Montclair Art Museum (MAM) announces two new exhibitions will open this fall, in addition to Color Riot! How Color Changed Navajo Textiles. All three exhibitions will open on September 12th. Museum members will be invited to an Exhibition Preview on September 11, 2021.
“I am very excited about the re-installation of our galleries with new and exciting work on view in almost all of our exhibition spaces. Taken together, this season’s exhibitions emphasize MAM’s many strengths – with historic and contemporary work by a diverse community of artists,” said Ira Wagner, Executive Director of Montclair Art Museum in a press release.
Transformed: Objects Reimagined by American Artists
September 11, 2021–January 8, 2023
“Take an object
Do something to it
Do something else to it.”
~ Jasper Johns, 1964
Inspired by the note Jasper Johns wrote to himself in his sketchbook in 1964, Transformed: Objects Reimagined by American Artists features more than 60 artworks from the Museum’s diverse collection from 1829 to the present in which artists take objects as their points of departure, transforming them to reflect their varied cultural backgrounds and viewpoints. This exhibition is organized thematically to represent these diverse perspectives including still lifes, alphabet letters as objects, urban and industrial motifs, found objects, collages, and constructions, as well as dolls and mannequins.
“Jasper Johns’s untitled work of 1983 inspired me to think about other American artists who also take objects as their creative points of departure and transform them—whether in a historic still life painting or an avant-garde construction of everyday found objects,” explains MAM’s Chief Curator Gail Stavitsky. “I also began thinking about how objects can be reflections of–or break with–society and cultural norms. They can function as indications of identity, as well as social and cultural values. All objects and things are imbued by us with potentially multiple and symbolic meanings beyond their appearances.”
Stavitsky adds, “The wide range of works on view in Transformed by artists from a variety of cultural backgrounds showcases the diversity of MAM’s collection and embraces the multifaceted aspects of contemporary American society.”
^ Smith, Jaune Quick-to-See (American, b. 1940) War Shirt, 1992
This exhibit will also feature works from Jaune Quick-to-Smith including a painting with collage elements, War Shirt (1992), which incorporates the letters and ironic language of advertising to explore racist stereotypes; and a newly acquired work by Sanford Biggers, BAM (Seated Warrior Queen), 2019.
Over time, this exhibition will itself transform with rotations of works that expand further upon its themes, the press release states.
By Our Own Hand: Frontline Arts in collaboration with Donna Bassin
September 11, 2021–August 14, 2022
^ Installation designed by Donna Bassin (2014) with Frontline Paper
Model created by Robert Pyzocha, Photographs by Steve Hellerstein
On view are approximately 800 sheets of handmade paper created from veterans’ uniforms and provided by Frontline Paper, an initiative of Frontline Arts.
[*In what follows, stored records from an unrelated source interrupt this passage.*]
Lemma search_Some s pre payload rest :
  search s = Some (pre, payload, rest) ->
  s = pre ++ OPEN ++ payload ++ CLOSE ++ rest.
Proof.
  revert pre; induction s as [|c s IH]; intros pre; simpl.
  - by intros [=].
  - destruct (match_here (c :: s)) as [[p r]|] eqn:E.
    + intros [= <- <- <-]. by apply match_here_Some in E.
    + destruct (search s) as [[[pre' p'] r']|]; [|done].
      intros [= <- <- <-]. simpl. f_equal. by apply IH.
Qed.

Lemma search_shrinks s pre payload rest :
  search s = Some (pre, payload, rest) -> length rest < length s.
Proof.
  intros H%search_Some. subst s. rewrite !length_app.
  assert (length OPEN = 11) by done. lia.
Qed.

(** [re.finditer]: after a match the scan resumes at its end. *)
Equations? finditer_from (pos : nat) (s : text) : list Match
  by wf (length s) lt :=
  finditer_from pos s with inspect (search s) := {
    | exist _ (Some (pre, payload, rest)) Hs =>
        match_at pos pre payload
          :: finditer_from (m_end (match_at pos pre payload)) rest
    | exist _ None _ => [] }.
Proof. all: by eapply search_shrinks. Qed.

Definition finditer (content : text) : list Match := finditer_from 0 content.

Example finditer_two :
  finditer (T "a" ++ OPEN ++ T "X" ++ CLOSE ++ OPEN ++ T "Y" ++ CLOSE ++ T "z")
  = [ {| m_start := 1; m_end := 16; group0 := OPEN ++ T "X" ++ CLOSE; group1 := T "X" |};
      {| m_start := 16; m_end := 31; group0 := OPEN ++ T "Y" ++ CLOSE; group1 := T "Y" |} ].
Proof. reflexivity. Qed.

Lemma finditer_from_match pos s pre payload rest :
  search s = Some (pre, payload, rest) ->
  finditer_from pos s
  = match_at pos pre payload
      :: finditer_from (m_end (match_at pos pre payload)) rest.
Proof.
  intros E. funelim (finditer_from pos s).
  - assert (Some (pre0, payload0, rest0) = Some (pre, payload, rest))
      as [= -> -> ->] by congruence.
    done.
  - congruence.
Qed.

Lemma finditer_from_nomatch pos s : search s = None -> finditer_from pos s = [].
Proof.
  intros E. funelim (finditer_from pos s); [congruence | done].
Qed.

(** ** Assembly: [re.sub] with a callable replacement

    [re.sub] scans like [re.finditer]; it copies the text between matches and
    calls [repl] on each match, in order.  The callable of the script reads
    and writes the global [counter], so [repl] threads a state. *)

Section Sub.
Context {St : Type}.
Variable repl : Match -> St -> text * St.

Equations? re_sub_from (pos : nat) (s : text) (st : St) : text * St
  by wf (length s) lt :=
  re_sub_from pos s st with inspect (search s) := {
    | exist _ (Some (pre, payload, rest)) Hs =>
        let m := match_at pos pre payload in
        let r := repl m st in
        let o := re_sub_from (m_end m) rest (snd r) in
        (pre ++ fst r ++ fst o, snd o)
    | exist _ None _ => (s, st) }.
Proof. all: by eapply search_shrinks. Qed.

Definition re_sub (content : text) (st : St) : text * St :=
  re_sub_from 0 content st.

Lemma re_sub_from_match pos s st pre payload rest :
  search s = Some (pre, payload, rest) ->
  re_sub_from pos s st
  = let m := match_at pos pre payload in
    let r := repl m st in
    let o := re_sub_from (m_end m) rest (snd r) in
    (pre ++ fst r ++ fst o, snd o).
Proof.
  intros E. funelim (re_sub_from pos s st).
  - assert (Some (pre0, payload0, rest0) = Some (pre, payload, rest))
      as [= -> -> ->] by congruence.
    done.
  - congruence.
Qed.

Lemma re_sub_from_nomatch pos s st :
  search s = None -> re_sub_from pos s st = (s, st).
Proof.
  intros E. funelim (re_sub_from pos s st); [congruence | done].
Qed.
End Sub.

(** [f"![Diagram {idx}]({path})"] *)
Definition image_ref (idx : nat) (path : text) : text :=
  T "![Diagram " ++ str_of_nat idx ++ T "](" ++ path ++ T ")".

(** The callable [replace_block]; the state is the global [counter]. *)
Definition replace_block (rendered : gmap nat text) (m : Match) (counter : nat)
  : text * nat :=
  let idx := counter in
  let counter := counter + 1 in
  match rendered !! idx with
  | Some png => (image_ref idx png, counter)
  | None => (group0 m, counter)
  end.

(** [output = re.sub(pattern, replace_block, content, flags=re.DOTALL)] with
    [counter = 0] before the call. *)
Definition assemble (rendered : gmap nat text) (content : text) : text :=
  fst (re_sub (replace_block rendered) content 0).

Example assemble_mid :
  assemble {[ 0 := T "p0"; 2 := T "p2" ]}
    (OPEN ++ T "A" ++ CLOSE ++ T "-" ++ OPEN ++ T "B" ++ CLOSE ++ T "-"
       ++ OPEN ++ T "C" ++ CLOSE)
  = T "![Diagram 0](p0)-" ++ OPEN ++ T "B" ++ CLOSE ++ T "-![Diagram 2](p2)".
Proof. vm_compute. reflexivity. Qed.

(** ** The script and its environment

    Everything outside the script is an oracle: what the files hold, whether
    a write or a process invocation raises, what a process returns, whether
    the artifact exists afterwards, whether the size of the final document
    can be read.  An artifact found to exist can be measured and the scratch
    locations of the assembly stage can be written; the scratch write of a
    block, the two tools and the size query on the final document may
    fail. *)

Inductive ProcResult :=
  | RunRaises (e : text)
      (** [subprocess.run] raised: [TimeoutExpired], [OSError], ... *)
  | Completed (returncode : Z) (stdout stderr : text).

Inductive StatResult :=
  | StatRaises (e : text)
      (** [os.path.getsize] raised: the file is missing or unreadable *)
  | Size (bytes : nat).

Record Env := {
  whitepaper : text;                   (** [open(WHITEPAPER).read()] *)
  cfg_text : text;                     (** [open(PUPPETEER_CFG).read()] *)
  scratch_write : nat -> option text;  (** writing [d{i}.mmd]: the exception raised, if any *)
  mmdc : nat -> ProcResult;            (** the renderer run for block [i] *)
  png_exists : nat -> bool;            (** [os.path.exists(png)] after that run *)
  png_size : nat -> nat;               (** [os.path.getsize(png)] *)
  pandoc : ProcResult;                 (** the converter run *)
  pdf_getsize : StatResult             (** [os.path.getsize(OUTPUT_PDF)] *)
}.

Inductive Event :=
  | MakeDirs (path : text)
  | WriteFile (path data : text)
  | Printed (line : text)
  | Invoke (argv : list text).

Inductive Outcome (A : Type) :=
  | Done (a : A)
  | Raise (e : text)       (** an exception is propagating *)
  | Exit (code : Z).       (** [sys.exit(code)] *)
Arguments Done {A} a.
Arguments Raise {A} e.
Arguments Exit {A} code.

(** A computation: the events it performed and how it ended. *)
Definition Script (A : Type) : Type := list Event * Outcome A.

#[export] Instance Script_ret : MRet Script := fun A a => ([], Done a).
#[export] Instance Script_bind : MBind Script := fun A B f m =>
  match m with
  | (ev, Done a) => let '(ev', r) := f a in (ev ++ ev', r)
  | (ev, Raise e) => (ev, Raise e)
  | (ev, Exit c) => (ev, Exit c)
  end.

Definition emit (e : Event) : Script unit := ([e], Done tt).
Definition print (line : text) : Script unit := emit (Printed line).
Definition sys_exit (code : Z) : Script unit := ([], Exit code).

(** [try: body / except Exception as e: handler e]; [SystemExit] is not an
    [Exception]. *)
Definition try_except {A} (body : Script A) (handler : text -> Script A)
  : Script A :=
  match body with
  | (ev, Raise e) => let '(ev', r) := handler e in (ev ++ ev', r)
  | other => other
  end.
Inspired by the ancient practice of Tibetan prayer flags hung to mark an important and challenging occasion, By Our Own Hand refers to the toll of veteran deaths by their own hand as well as to the resiliency and creativity from transforming military uniforms into handmade paper, the press release explains.
“While the actual number of daily suicides among the veteran population has fluctuated between 17 and 22 per day since 2001, it consistently remains at a rate more than twice that of the rest of the population. The handmade paper workshops create a platform for veterans and non-veterans to come together and share stories, providing a new language, and much-needed discourse between veterans and society. In casual drop-in sessions, on college campuses, in community centers, at pop-up street corner workshops, and at VA and military hospitals, Frontline Paper artists teach the art of papermaking and printmaking to veterans of all service eras.”